(* ===== verification/CommitBooks.v ===== *)
(** * New modules and commits on the accounts of all modules

    A new module holds nothing; a commit, tried and executed, moves tickers inside its
    module only. *)
From S2P Require Import Prelude GoStd Decimal Script Utils Json Model History Swap Bip322 CommitJson Indexer CondApprove Ledger Modules Commit PreVerify CherryPick CommitFlow PairNames SwapProof ModuleAcc ModuleSteps ModuleProof ModulePools ModuleOps ModuleBooks ModuleHandlers PreVerifyProof.

Section commits.
Context `{Spelling, MapOrder, Config, BtcAddr, Btcd}.
Implicit Types (g : BRC20ModuleIndexer) (m : BRC20ModuleSwapInfo).

(** ** New modules *)

(** [g'] has the accounts of [g] and maybe new modules without any. *)
Record extended g g' : Prop := {
  ex_ok : mods_ok g';
  ex_total i u : mod_total g' i u = mod_total g i u;
  ex_lp i pair : lp_excess g' i pair = lp_excess g i pair;
  ex_grow i m : G.ModulesInfoMap g !! i = Some m →
    ∃ m', G.ModulesInfoMap g' !! i = Some m' ∧ grow m m';
}.
Lemma books_extended g g' : books g g' → extended g g'.
Proof. by intros []. Qed.

Lemma new_module_empty id body data s gt lp fee tick t pair :
  let m := new_module id body data s gt lp fee tick in
  mod_inv m ∧ module_total m t = 0 ∧ lp_held m pair = 0 ∧ lp_supply m pair = 0.
Proof.
  intros m.
  assert (∀ t a l, ¬ holder m t a l) as Hn by (intros ???; unfold holder; cbn; by rewrite lookup_empty).
  split_and!; [|done..|by unfold lp_supply; cbn; rewrite lookup_empty]. split.
  - by intros ??? ?%Hn.
  - intros t' a l. split; [|by intros ?%Hn]. cbn. by rewrite lookup_empty.
  - intros p q. cbn. by rewrite lookup_empty.
  - intros p. cbn. rewrite lookup_empty. by intros [].
  - intros p a. unfold lp_in_pool, lp_of_user. cbn. by rewrite !lookup_empty.
Qed.

Lemma set_new_module_extended id m g :
  mods_ok g → G.ModulesInfoMap g !! id = None → mod_inv m →
  (∀ t, module_total m t = 0) → (∀ p, lp_held m p - lp_supply m p = 0) →
  extended g (set_module id m g).
Proof.
  intros Hok Hn Hm Ht Hl. unfold set_module. split.
  - intros i m1. rsimpl. rewrite lookup_insert_Some. intros [[<- <-]|[_ Hi]]; [done|by eapply Hok].
  - intros i u. unfold mod_total. rsimpl. destruct (decide (id = i)) as [<-|]; simplify_map_eq; auto.
  - intros i p. unfold lp_excess. rsimpl. destruct (decide (id = i)) as [<-|]; simplify_map_eq; auto.
  - intros i m1 Hm1. exists m1. split; [|done]. rsimpl. rewrite lookup_insert_ne; [done|congruence].
Qed.

Lemma ProcessCreateModule_extended data g :
  mods_ok g → holds (ProcessCreateModule data) g (λ _, extended g) (extended g).
Proof.
  intros Hok. pose proof (books_extended _ _ (books_refl g Hok)).
  unfold ProcessCreateModule. apply holds_bind, holds_lift; [|done]. intros body _.
  case_match; [by apply holds_throw|]. cbv zeta. apply holds_bind, holds_get.
  destruct (bool_decide_reflect (is_Some (G.ModulesInfoMap g !! GetInscriptionId data))) as [|Hd];
    [by apply holds_throw|].
  apply holds_bind, holds_lift; [|done]. intros ? _. case_match; [by apply holds_throw|].
  case_match; [|by apply holds_throw].
  apply holds_bind, holds_lift; [|done]. intros ? _. case_match; [by apply holds_throw|].
  do 3 (apply holds_bind, holds_lift; [|done]; intros ? _).
  apply holds_modify. match goal with |- extended _ (field_update _ (_ (GetInscriptionId data) (new_module ?a ?b ?c ?d ?e ?f ?h ?i)) _) =>
    pose proof (new_module_empty a b c d e f h i) as Hnew end.
  apply set_new_module_extended; [done|by apply eq_None_not_Some|..].
  - by apply (Hnew "" "").
  - intros t. by apply (Hnew t "").
  - intros p. destruct (Hnew "" p) as (_ & _ & -> & ->). done.
Qed.

(** ** Inscribing a commit *)
Lemma set_commit_invalid_bookkeeping id c : bookkeeping (set_commit_invalid id c).
Proof. unfold set_commit_invalid. keeping. Qed.
Lemma unset_commit_invalid_bookkeeping id c : bookkeeping (unset_commit_invalid id c).
Proof. unfold unset_commit_invalid. keeping. Qed.
Lemma settle_commit_bookkeeping id c p : bookkeeping (settle_commit id c p).
Proof. unfold settle_commit. keeping. Qed.
#[local] Hint Resolve set_commit_invalid_bookkeeping unset_commit_invalid_bookkeeping
  settle_commit_bookkeeping deref_bookkeeping : keeping.
Lemma ProcessInscribeCommit_bookkeeping data : bookkeeping (ProcessInscribeCommit data).
Proof. unfold ProcessInscribeCommit. keeping. Qed.

(** ** Executing a commit *)
Definition functions_ok g (data : list (option SwapFunctionData)) : Prop :=
  Forall (λ f, ∀ f', f = Some f' → function_ok g f') data.
Lemma functions_ok_paired g g' data : paired g = paired g' → functions_ok g data → functions_ok g' data.
Proof.
  intros E Hd. eapply Forall_impl; [exact Hd|]. intros f Hf f' Ef. by apply (function_ok_paired g), Hf.
Qed.

Lemma ProcessCommitVerify_books external id body sizes results g :
  mods_ok g → functions_ok g (CommitBody.CommitData body) →
  holds (ProcessCommitVerify external id body sizes results) g (λ _, books g) (books g).
Proof.
  intros Hok Hd. unfold ProcessCommitVerify. apply holds_bind, holds_get.
  destruct (_ !! _); [|by apply holds_ret, books_refl].
  repeat (case_match; [by apply holds_ret, books_refl|]).
  apply holds_bind, holds_lift; [intros gas _|intros ? _; by apply books_refl].
  case_match; [by apply holds_ret, books_refl|].
  apply on_module_bookkeeping; [|done]. by apply commit_functions_conserving.
Qed.

(** What the functions of a commit are, when it is moved at the height of [g]. *)
Definition commit_ok g (dataFrom : InscriptionBRC20Data) : Prop :=
  ∀ body, Unmarshal_Commit (Data.ContentBody dataFrom) = Ret (Some body) →
    functions_ok g (CommitBody.CommitData body).

Lemma ProcessCommit_books external dataFrom dataTo inv g :
  mods_ok g → commit_ok g dataFrom →
  holds (ProcessCommit external dataFrom dataTo inv) g (λ _, books g) (books g).
Proof.
  intros Hok Hc. unfold ProcessCommit. apply holds_bind, holds_modify. set (g1 := field_update _ _ g).
  assert (books g g1) as Hb by by apply books_same.
  apply holds_bind, holds_lift; [intros body Eb|done].
  assert (∀ b, body = Some b → functions_ok g (CommitBody.CommitData b)) as Hf.
  { intros b ->. apply Hc. unfold or_error in Eb. by destruct (Unmarshal_Commit _). }
  case_match; [|by apply holds_throw].
  apply holds_bind. destruct body as [body|]; [|apply holds_gopanic].
  specialize (Hf body eq_refl). simpl. apply holds_ret. case_match; [by apply holds_throw|].
  apply holds_bind, holds_get. destruct (G.ModulesInfoMap g1 !! _) as [m0|]; [|by apply holds_throw].
  apply holds_bind. unfold set_commit_invalid at 1. apply on_module_holds. intros m Hm.
  apply holds_modify. cbv beta.
  set (m1 := m <| Mod.CommitInvalidMap ::= _ |>).
  assert (books g1 (set_module (CommitBody.Module_ body) m1 g1)) as Hb'.
  { eapply set_module_books; [by destruct Hb|done|].
    assert (conserving (modify (λ m, m <| Mod.CommitInvalidMap ::= union {[GetInscriptionId dataFrom]} |>)))
      as Hmod by by apply modify_conserving. exact (Hmod m (bs_ok _ _ Hb _ _ Hm)). }
  eapply books_trans in Hb'; [|exact Hb]. clear Hb.
  assert (functions_ok (set_module (CommitBody.Module_ body) m1 g1) (CommitBody.CommitData body)) as Hf'.
  { by apply (functions_ok_paired g). }
  set (g2 := set_module _ _ _) in *. clearbody g2. clear Hf.
  case_match; [by apply holds_throw|].
  apply holds_bind, holds_lift; [intros sizes _|done]. apply holds_bind, holds_get.
  do 3 (apply holds_bind, holds_lift; [intros ? _|done]).
  case_match; [by apply holds_throw|]. apply holds_bind.
  eapply holds_mono; [apply ProcessCommitVerify_books; [by destruct Hb'|done]|intros r g3 Hb3|intros g3 Hb3];
    [|by eapply books_trans].
  eapply books_trans in Hb3; [|exact Hb']. case_match; [by apply holds_throw|].
  apply (books_end _ _ _ Hb3). keeping.
Qed.

(** C7: Executing a commit creates and destroys nothing, when its pool functions name every
    ticker in one spelling and its swaps are about a token of their pair: from well-formed
    modules, and whether the commit is executed or rejected, modules are well formed,
    every module holds of every ticker, users and pools together, what it held before,
    and LP tokens and recorded LP supply change by the same amount. *)
Theorem commit_conserves external dataFrom dataTo isInvalid g r g' :
  mods_ok g → commit_ok g dataFrom →
  ProcessCommit external dataFrom dataTo isInvalid g = (r, g') → (∀ w, r ≠ Panic w) →
  mods_ok g' ∧
  ∀ id t pair, mod_total g' id t = mod_total g id t ∧ lp_excess g' id pair = lp_excess g id pair.
Proof.
  intros Hok Hc Er Hr. pose proof (ProcessCommit_books external dataFrom dataTo isInvalid g Hok Hc) as Hb.
  unfold holds in Hb. rewrite Er in Hb. destruct r as [u|e|w]; [| |by destruct (Hr w)];
    (split; [apply Hb|intros; split; apply Hb]).
Qed.
End commits.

===

◆ **TASK BRIEF**:
Find the line with "Lemma unset_commit_invalid_bookkeeping id" in the entries above. Retype it and each line after it, exactly, through the line with "#[local] Hint Resolve", and stop there.

◆ **RESULT OF THE TASK**:
Lemma unset_commit_invalid_bookkeeping id c : bookkeeping (unset_commit_invalid id c).
Proof. unfold unset_commit_invalid. keeping. Qed.
Lemma settle_commit_bookkeeping id c p : bookkeeping (settle_commit id c p).
Proof. unfold settle_commit. keeping. Qed.
#[local] Hint Resolve set_commit_invalid_bookkeeping unset_commit_invalid_bookkeeping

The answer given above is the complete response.